While the Japanese Design and Lifestyle chain “Muji” spreads rapidly on the international scene and is already represented by three subsidiaries in Germany, another, no less promising design company, is growing up in Japan. “Plusminuszero”, with its “±0" label, was founded in 2003 and specialises equally in everyday objects and electrical goods, in order, as they claim, to plug the design gap between technical equipment and its surroundings. The fluent, restrained aesthetic of “plusminuszero” designs exists somewhere between Kubrick’s “2001: A Space Odyssey” and the universality of the iPod’s beauty. Thus they bear the unmistakeable signature of the co-founder and design director, Naoto Fukasawa, currently pretty well the most famous designer in Japan.

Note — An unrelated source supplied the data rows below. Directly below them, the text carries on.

(* ===== verification/Pipeline.v ===== *)
(** * [processImage]: the four passes in the order of the code

    src/utils/glitchAlgorithms.ts, lines 166-182, with the parameter
    record [GlitchParams] of the type declarations (lines 310-319).
    [getImageData] and [putImageData] are the canvas I/O around the
    passes: the model starts from the buffer [getImageData] returns and
    ends with the buffer handed to [putImageData].  A pass that would
    throw (a [RangeError] of [TypedArray.prototype.set]) makes the whole
    call [None]. *)

From S2P Require Import Prelude Buffer PixelSort Glitch.

Open Scope Z_scope.

(** The slider values of the glitch panel (integers: every slider of the
    UI has an integer step). *)
Record GlitchParams := mk_glitch_params {
  amount : Z;
  seed : float;
  iterations : Z;
  quality : Z;
  rgbShift : Z;
  blockShift : Z;
  scanlines : Z;
  pixelSort : Z
}.

Definition processImage (data : list Z) (width height : Z) (params : GlitchParams)
  : RandM (option (list Z)) :=
  (o1 <- PixelSortPass.applyPixelSort data width height (pixelSort params) ;;
   match o1 with
   | None => rret None
   | Some d1 =>
       o2 <- BlockShift.applyBlockShift d1 width height (blockShift params) (seed params) ;;
       match o2 with
       | None => rret None
       | Some d2 =>
           let d3 := RGBShift.applyRGBShift d2 width height (rgbShift params) in
           d4 <- Scanlines.applyScanlines d3 width height (scanlines params) ;;
           rret (Some d4)
       end
   end)%rand.

(** ** Theorems *)

(** C9: on a well-formed image buffer and a pixel-sort value below 4096
    in magnitude, [processImage] never throws, whatever [Math.random]
    returns, and hands back a well-formed buffer of the same dimensions:
    the same length, every byte in 0..255. *)
Theorem processImage_ok (b : PixelBuffer) (params : GlitchParams) (r : rng) :
  buf_ok b -> -4096 <= pixelSort params < 4096 -> rng_valid r ->
  exists d', fst (processImage (data b) (width b) (height b) params r) = Some d' /\
             buf_ok (mk_buf (width b) (height b) d').
Proof.
  intros (Hw & Hh & Hl & Hd) Hp Hr. unfold processImage, rbind.
  destruct (PixelSortPass.applyPixelSort_perm (data b) (width b) (height b) (pixelSort params) r)
    as [(d1 & E1 & P1) V1]; try assumption.
  destruct (PixelSortPass.applyPixelSort _ _ _ _ r) as [o1 r1]. simpl in E1, V1. subst o1.
  assert (L1 : Z.of_nat (length d1) = width b * height b * 4) by by rewrite (Permutation_length P1).
  assert (B1 : bytes_ok d1) by (unfold bytes_ok; by rewrite P1).
  destruct (BlockShift.applyBlockShift_safe d1 (width b) (height b) (blockShift params) (seed params) r1)
    as [(d2 & E2 & L2 & S2) V2]; try assumption.
  destruct (BlockShift.applyBlockShift _ _ _ _ _ r1) as [o2 r2]. simpl in E2, V2. subst o2.
  assert (B2 : bytes_ok d2) by (unfold bytes_ok in *; rewrite Forall_forall in B1 |- *; auto).
  set (d3 := RGBShift.applyRGBShift d2 (width b) (height b) (rgbShift params)).
  assert (L3 : length d3 = length d2).
  { apply RGBShift.applyRGBShift_length. apply Nat2Z.inj. rewrite Nat2Z.inj_mod, L2, L1. simpl. zdiv. }
  pose proof (RGBShift.applyRGBShift_bytes d2 (width b) (height b) (rgbShift params) B2) as B3.
  pose proof (Scanlines.applyScanlines_bytes d3 (width b) (height b) (scanlines params) r2 B3 V2) as B4.
  pose proof (Scanlines.applyScanlines_length d3 (width b) (height b) (scanlines params) r2 V2) as L4.
  destruct (Scanlines.applyScanlines d3 _ _ _ r2) as [d4 r4]. simpl in B4, L4.
  exists d4. split; [reflexivity|]. unfold buf_ok; simpl. split_and!; try assumption. lia.
Qed.

Lemma processImage_ok_witness :
  buf_ok (mk_buf 2 1 [200; 100; 50; 255; 10; 20; 30; 128]) /\
  exists d', fst (processImage [200; 100; 50; 255; 10; 20; 30; 128] 2 1
                   (mk_glitch_params 50 (zf 7) 1 1 1 10 5 50) zero_tape) = Some d' /\
             buf_ok (mk_buf 2 1 d').
Proof.
  assert (Hb : buf_ok (mk_buf 2 1 [200; 100; 50; 255; 10; 20; 30; 128]))
    by (split_and!; simpl; try lia; repeat constructor; byte_solver).
  split; [exact Hb|].
  exact (processImage_ok (mk_buf 2 1 [200; 100; 50; 255; 10; 20; 30; 128])
           (mk_glitch_params 50 (zf 7) 1 1 1 10 5 50) zero_tape Hb ltac:(simpl; lia) zero_tape_valid).
Defined.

As for its design maxim, the company has traded in the good old “Form follows function” principle which is always trundled out when a rationale for minimalism is needed, and has exchanged it for a new mantra of industrial design: “Things that seem to have existed already but didn’t”. Naoto Fukasawa explains the cryptically essential self-evident notion that lies behind this way of looking at things with the metaphor of a missing piece of a puzzle, which is, as it were, anticipated in an intuitive design process. The process is entailed in a noble search for truth, which requires that one only creates solutions for real needs and thus does not baulk at trying to develop existing products further. Fukasawa’s celebrated “Humidifier”, which looks like an ingenious hybrid between a peppermint sweet and a doughnut, is already a firmly established feature in the MoMA store. Also for “plusminuszero”, Fukasawa designed “A Light with a Dish”, a combination of a bed-side lamp and a dish for putting things on, and “A Single Slice Toaster” which looks as though it has been cast in plastic and which, instead of the usual two or four slices, has room for only one.
The “plusminuszero” design factory, which only ever produces new items for the market as part of a collection, has now brought out its fifth collection. Along with a kettle, fan and visiting-card box, the collection also includes Fukasawa’s “2,5R” product family with an analogue alarm clock, digital timer, thermometer / hygrometer as well as an LCD alarm clock. The name, “2,5R”, which sounds a bit like code, refers to the 2.5 mm radius of the rounded corners, a negation of minimalist square edges and used on all box-shaped products at “plusminuszero”. With dimensions of 58.5mm x 58.5mm x 29.3mm the square “2,5R” items are supposed, it is claimed, to fit perfectly in the hand. Why one should need to hold an alarm clock or a hygrometer in one’s hand for any length of time is not entirely clear. Its inviting feel is probably what seduces you into doing so nevertheless.